§ About this exercise: Copy nothing from the entries below except the lines from the one containing "point : list Q;" through the one containing "py_hash : gmap string value → Z;", and copy those exactly.

[Stored items from a collection]
##########

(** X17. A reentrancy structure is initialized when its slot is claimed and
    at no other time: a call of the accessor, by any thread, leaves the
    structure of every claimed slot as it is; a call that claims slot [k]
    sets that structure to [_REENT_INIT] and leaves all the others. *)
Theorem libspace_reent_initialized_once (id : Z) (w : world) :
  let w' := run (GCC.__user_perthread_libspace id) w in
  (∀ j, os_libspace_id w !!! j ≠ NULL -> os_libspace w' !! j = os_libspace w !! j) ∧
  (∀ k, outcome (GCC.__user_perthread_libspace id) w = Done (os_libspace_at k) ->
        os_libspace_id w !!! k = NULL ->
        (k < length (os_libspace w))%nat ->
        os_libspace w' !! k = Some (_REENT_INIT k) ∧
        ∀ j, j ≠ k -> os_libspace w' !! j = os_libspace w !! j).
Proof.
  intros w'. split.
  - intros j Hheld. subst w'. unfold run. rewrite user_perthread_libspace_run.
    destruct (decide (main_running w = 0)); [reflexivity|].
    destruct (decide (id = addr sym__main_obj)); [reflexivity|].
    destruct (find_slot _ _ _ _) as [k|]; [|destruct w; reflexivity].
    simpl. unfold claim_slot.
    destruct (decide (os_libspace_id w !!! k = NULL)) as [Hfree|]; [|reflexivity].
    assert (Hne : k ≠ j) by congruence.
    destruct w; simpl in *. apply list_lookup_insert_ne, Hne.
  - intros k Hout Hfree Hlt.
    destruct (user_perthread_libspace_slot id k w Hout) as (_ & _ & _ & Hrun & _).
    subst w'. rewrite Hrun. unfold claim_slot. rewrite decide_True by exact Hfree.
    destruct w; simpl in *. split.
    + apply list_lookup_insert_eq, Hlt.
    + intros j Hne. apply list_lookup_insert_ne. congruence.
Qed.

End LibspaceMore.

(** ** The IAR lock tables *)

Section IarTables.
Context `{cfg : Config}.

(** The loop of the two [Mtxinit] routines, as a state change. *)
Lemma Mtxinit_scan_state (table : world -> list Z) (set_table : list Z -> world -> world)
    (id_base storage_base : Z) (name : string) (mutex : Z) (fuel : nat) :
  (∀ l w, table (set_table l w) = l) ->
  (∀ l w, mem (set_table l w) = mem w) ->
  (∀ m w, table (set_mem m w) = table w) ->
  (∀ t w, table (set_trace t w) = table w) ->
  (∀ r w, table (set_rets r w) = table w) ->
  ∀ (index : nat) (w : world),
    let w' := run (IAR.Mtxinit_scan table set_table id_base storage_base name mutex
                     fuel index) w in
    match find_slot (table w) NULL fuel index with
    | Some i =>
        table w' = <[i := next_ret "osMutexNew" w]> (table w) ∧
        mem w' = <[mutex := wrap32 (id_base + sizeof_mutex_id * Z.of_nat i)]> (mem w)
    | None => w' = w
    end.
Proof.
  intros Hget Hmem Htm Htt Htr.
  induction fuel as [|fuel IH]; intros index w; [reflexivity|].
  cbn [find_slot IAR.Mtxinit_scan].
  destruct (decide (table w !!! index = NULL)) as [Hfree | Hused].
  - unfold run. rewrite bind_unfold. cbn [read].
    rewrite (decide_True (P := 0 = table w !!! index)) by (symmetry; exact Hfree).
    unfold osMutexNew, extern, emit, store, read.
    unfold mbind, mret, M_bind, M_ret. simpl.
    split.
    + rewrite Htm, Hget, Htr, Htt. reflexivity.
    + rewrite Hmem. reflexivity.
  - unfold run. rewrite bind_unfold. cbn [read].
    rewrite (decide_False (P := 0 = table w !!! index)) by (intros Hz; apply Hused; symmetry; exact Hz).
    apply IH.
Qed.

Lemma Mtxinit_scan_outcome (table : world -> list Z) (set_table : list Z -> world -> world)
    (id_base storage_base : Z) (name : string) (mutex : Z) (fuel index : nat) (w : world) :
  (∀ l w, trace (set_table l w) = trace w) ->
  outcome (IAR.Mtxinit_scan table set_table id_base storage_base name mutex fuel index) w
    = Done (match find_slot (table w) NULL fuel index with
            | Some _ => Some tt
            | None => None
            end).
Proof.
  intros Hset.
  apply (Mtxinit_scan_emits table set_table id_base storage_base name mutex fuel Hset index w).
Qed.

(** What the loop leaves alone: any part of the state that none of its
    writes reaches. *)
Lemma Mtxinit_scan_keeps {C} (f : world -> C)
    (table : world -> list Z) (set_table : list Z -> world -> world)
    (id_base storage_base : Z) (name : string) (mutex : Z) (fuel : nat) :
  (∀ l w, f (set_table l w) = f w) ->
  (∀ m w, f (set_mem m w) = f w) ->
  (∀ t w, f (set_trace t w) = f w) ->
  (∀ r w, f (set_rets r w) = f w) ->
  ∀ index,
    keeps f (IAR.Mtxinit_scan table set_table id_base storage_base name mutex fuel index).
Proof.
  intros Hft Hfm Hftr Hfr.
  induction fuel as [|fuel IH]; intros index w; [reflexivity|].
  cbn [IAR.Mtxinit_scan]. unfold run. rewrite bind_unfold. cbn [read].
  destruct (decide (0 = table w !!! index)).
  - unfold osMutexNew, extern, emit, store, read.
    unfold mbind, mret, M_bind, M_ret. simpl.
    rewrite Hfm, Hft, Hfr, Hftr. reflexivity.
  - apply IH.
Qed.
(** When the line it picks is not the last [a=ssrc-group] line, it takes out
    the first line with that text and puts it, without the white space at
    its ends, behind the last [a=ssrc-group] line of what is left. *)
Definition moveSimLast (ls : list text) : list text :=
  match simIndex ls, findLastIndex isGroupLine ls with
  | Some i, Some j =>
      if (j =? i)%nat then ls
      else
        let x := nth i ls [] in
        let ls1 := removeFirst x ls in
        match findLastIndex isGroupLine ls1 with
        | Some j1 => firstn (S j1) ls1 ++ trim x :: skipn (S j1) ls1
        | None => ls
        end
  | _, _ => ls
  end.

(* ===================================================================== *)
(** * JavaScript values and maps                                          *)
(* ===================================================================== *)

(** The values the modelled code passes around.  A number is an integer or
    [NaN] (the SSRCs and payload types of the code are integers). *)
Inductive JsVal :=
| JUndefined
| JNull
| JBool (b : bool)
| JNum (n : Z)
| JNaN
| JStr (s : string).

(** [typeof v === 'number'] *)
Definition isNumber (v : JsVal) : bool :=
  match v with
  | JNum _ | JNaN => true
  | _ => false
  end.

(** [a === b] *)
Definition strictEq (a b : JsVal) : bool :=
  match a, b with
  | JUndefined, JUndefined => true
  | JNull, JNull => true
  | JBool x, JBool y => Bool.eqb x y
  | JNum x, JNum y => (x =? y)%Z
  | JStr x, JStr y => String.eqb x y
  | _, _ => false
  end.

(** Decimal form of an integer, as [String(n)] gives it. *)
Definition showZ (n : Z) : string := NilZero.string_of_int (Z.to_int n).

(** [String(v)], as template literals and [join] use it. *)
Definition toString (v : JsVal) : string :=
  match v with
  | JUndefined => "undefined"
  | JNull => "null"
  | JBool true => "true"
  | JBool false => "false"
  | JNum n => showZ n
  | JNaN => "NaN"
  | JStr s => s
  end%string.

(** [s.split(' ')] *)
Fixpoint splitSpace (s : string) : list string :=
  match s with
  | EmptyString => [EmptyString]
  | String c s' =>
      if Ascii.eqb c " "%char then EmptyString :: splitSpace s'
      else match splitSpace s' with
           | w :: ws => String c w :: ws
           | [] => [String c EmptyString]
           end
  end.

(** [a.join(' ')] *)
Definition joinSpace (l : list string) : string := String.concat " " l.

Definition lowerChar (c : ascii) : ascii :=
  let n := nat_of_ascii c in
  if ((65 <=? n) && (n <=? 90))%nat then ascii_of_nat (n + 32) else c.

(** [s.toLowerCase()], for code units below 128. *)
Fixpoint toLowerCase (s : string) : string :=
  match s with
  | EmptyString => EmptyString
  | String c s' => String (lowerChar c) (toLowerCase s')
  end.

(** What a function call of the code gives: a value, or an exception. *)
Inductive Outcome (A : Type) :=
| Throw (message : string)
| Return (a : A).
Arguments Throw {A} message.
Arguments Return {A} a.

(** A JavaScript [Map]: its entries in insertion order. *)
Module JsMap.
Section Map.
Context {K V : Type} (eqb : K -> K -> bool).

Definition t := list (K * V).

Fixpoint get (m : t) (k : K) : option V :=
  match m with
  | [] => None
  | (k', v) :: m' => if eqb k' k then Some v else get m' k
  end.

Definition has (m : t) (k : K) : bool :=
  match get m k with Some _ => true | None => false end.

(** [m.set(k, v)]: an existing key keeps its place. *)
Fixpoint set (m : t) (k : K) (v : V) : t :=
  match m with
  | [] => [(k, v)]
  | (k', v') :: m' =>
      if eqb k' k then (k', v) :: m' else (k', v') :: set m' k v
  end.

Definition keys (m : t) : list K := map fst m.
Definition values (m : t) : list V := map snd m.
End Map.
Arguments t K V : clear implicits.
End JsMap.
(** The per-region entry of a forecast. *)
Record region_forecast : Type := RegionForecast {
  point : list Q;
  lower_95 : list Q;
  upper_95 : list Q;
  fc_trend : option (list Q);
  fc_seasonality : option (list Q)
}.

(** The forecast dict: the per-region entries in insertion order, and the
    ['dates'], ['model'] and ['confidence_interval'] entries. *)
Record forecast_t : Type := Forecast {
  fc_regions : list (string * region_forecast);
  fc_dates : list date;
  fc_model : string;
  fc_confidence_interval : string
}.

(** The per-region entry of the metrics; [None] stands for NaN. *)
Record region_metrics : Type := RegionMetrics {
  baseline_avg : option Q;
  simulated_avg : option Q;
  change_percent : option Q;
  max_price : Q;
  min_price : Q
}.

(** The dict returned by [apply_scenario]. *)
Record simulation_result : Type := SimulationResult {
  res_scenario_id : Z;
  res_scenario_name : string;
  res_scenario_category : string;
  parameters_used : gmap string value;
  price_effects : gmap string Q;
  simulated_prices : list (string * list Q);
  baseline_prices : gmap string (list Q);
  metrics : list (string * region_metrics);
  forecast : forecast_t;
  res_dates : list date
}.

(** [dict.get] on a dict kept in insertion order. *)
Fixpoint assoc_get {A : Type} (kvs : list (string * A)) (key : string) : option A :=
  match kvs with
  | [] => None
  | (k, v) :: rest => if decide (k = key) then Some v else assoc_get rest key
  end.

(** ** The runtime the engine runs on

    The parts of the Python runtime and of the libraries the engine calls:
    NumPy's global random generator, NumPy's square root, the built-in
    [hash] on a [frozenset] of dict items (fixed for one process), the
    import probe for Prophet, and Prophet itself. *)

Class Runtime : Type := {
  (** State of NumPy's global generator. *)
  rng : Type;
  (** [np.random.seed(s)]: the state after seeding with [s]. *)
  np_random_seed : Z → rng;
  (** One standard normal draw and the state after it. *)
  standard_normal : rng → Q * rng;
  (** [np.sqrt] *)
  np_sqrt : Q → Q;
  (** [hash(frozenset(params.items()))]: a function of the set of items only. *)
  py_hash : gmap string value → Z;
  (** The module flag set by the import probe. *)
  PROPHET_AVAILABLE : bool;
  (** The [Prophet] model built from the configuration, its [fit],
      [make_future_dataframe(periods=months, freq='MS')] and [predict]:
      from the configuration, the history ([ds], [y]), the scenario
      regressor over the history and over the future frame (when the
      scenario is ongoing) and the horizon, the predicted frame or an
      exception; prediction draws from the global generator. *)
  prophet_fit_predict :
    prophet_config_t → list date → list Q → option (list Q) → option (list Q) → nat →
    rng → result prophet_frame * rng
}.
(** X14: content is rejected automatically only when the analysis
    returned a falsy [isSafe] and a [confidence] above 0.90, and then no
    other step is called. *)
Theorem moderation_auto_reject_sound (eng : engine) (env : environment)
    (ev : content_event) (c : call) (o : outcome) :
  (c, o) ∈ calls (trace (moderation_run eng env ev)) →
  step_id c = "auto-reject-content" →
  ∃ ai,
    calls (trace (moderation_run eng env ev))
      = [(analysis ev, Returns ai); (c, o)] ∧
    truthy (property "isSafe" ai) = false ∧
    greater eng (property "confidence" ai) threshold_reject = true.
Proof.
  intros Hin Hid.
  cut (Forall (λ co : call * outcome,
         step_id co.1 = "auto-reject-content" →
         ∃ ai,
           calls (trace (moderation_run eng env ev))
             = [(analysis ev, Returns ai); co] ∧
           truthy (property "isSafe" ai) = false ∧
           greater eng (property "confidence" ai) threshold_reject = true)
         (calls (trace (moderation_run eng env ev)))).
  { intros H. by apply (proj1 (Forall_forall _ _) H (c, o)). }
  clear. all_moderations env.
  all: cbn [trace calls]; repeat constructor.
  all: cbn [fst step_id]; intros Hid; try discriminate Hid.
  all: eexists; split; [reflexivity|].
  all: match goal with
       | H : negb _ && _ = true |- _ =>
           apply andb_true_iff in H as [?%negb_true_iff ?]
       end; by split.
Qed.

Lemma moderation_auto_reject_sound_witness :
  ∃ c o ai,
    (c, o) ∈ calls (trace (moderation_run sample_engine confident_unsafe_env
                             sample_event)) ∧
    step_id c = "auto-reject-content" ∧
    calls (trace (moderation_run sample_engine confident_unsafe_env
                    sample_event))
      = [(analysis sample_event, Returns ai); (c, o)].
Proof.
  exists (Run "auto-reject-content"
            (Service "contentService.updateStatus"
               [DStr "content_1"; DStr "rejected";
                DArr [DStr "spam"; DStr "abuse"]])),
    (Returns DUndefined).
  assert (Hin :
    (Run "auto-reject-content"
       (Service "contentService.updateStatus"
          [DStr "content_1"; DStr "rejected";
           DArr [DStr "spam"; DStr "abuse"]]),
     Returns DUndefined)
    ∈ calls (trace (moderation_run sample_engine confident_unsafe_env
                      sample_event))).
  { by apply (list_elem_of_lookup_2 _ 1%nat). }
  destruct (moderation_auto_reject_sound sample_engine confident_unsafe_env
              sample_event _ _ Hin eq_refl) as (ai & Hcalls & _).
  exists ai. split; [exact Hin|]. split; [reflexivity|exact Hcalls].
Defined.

##########

§ Result below:
  point : list Q;
  lower_95 : list Q;
  upper_95 : list Q;
  fc_trend : option (list Q);
  fc_seasonality : option (list Q)
}.

(** The forecast dict: the per-region entries in insertion order, and the
    ['dates'], ['model'] and ['confidence_interval'] entries. *)
Record forecast_t : Type := Forecast {
  fc_regions : list (string * region_forecast);
  fc_dates : list date;
  fc_model : string;
  fc_confidence_interval : string
}.

(** The per-region entry of the metrics; [None] stands for NaN. *)
Record region_metrics : Type := RegionMetrics {
  baseline_avg : option Q;
  simulated_avg : option Q;
  change_percent : option Q;
  max_price : Q;
  min_price : Q
}.

(** The dict returned by [apply_scenario]. *)
Record simulation_result : Type := SimulationResult {
  res_scenario_id : Z;
  res_scenario_name : string;
  res_scenario_category : string;
  parameters_used : gmap string value;
  price_effects : gmap string Q;
  simulated_prices : list (string * list Q);
  baseline_prices : gmap string (list Q);
  metrics : list (string * region_metrics);
  forecast : forecast_t;
  res_dates : list date
}.

(** [dict.get] on a dict kept in insertion order. *)
Fixpoint assoc_get {A : Type} (kvs : list (string * A)) (key : string) : option A :=
  match kvs with
  | [] => None
  | (k, v) :: rest => if decide (k = key) then Some v else assoc_get rest key
  end.

(** ** The runtime the engine runs on

    The parts of the Python runtime and of the libraries the engine calls:
    NumPy's global random generator, NumPy's square root, the built-in
    [hash] on a [frozenset] of dict items (fixed for one process), the
    import probe for Prophet, and Prophet itself. *)

Class Runtime : Type := {
  (** State of NumPy's global generator. *)
  rng : Type;
  (** [np.random.seed(s)]: the state after seeding with [s]. *)
  np_random_seed : Z → rng;
  (** One standard normal draw and the state after it. *)
  standard_normal : rng → Q * rng;
  (** [np.sqrt] *)
  np_sqrt : Q → Q;
  (** [hash(frozenset(params.items()))]: a function of the set of items only. *)
  py_hash : gmap string value → Z;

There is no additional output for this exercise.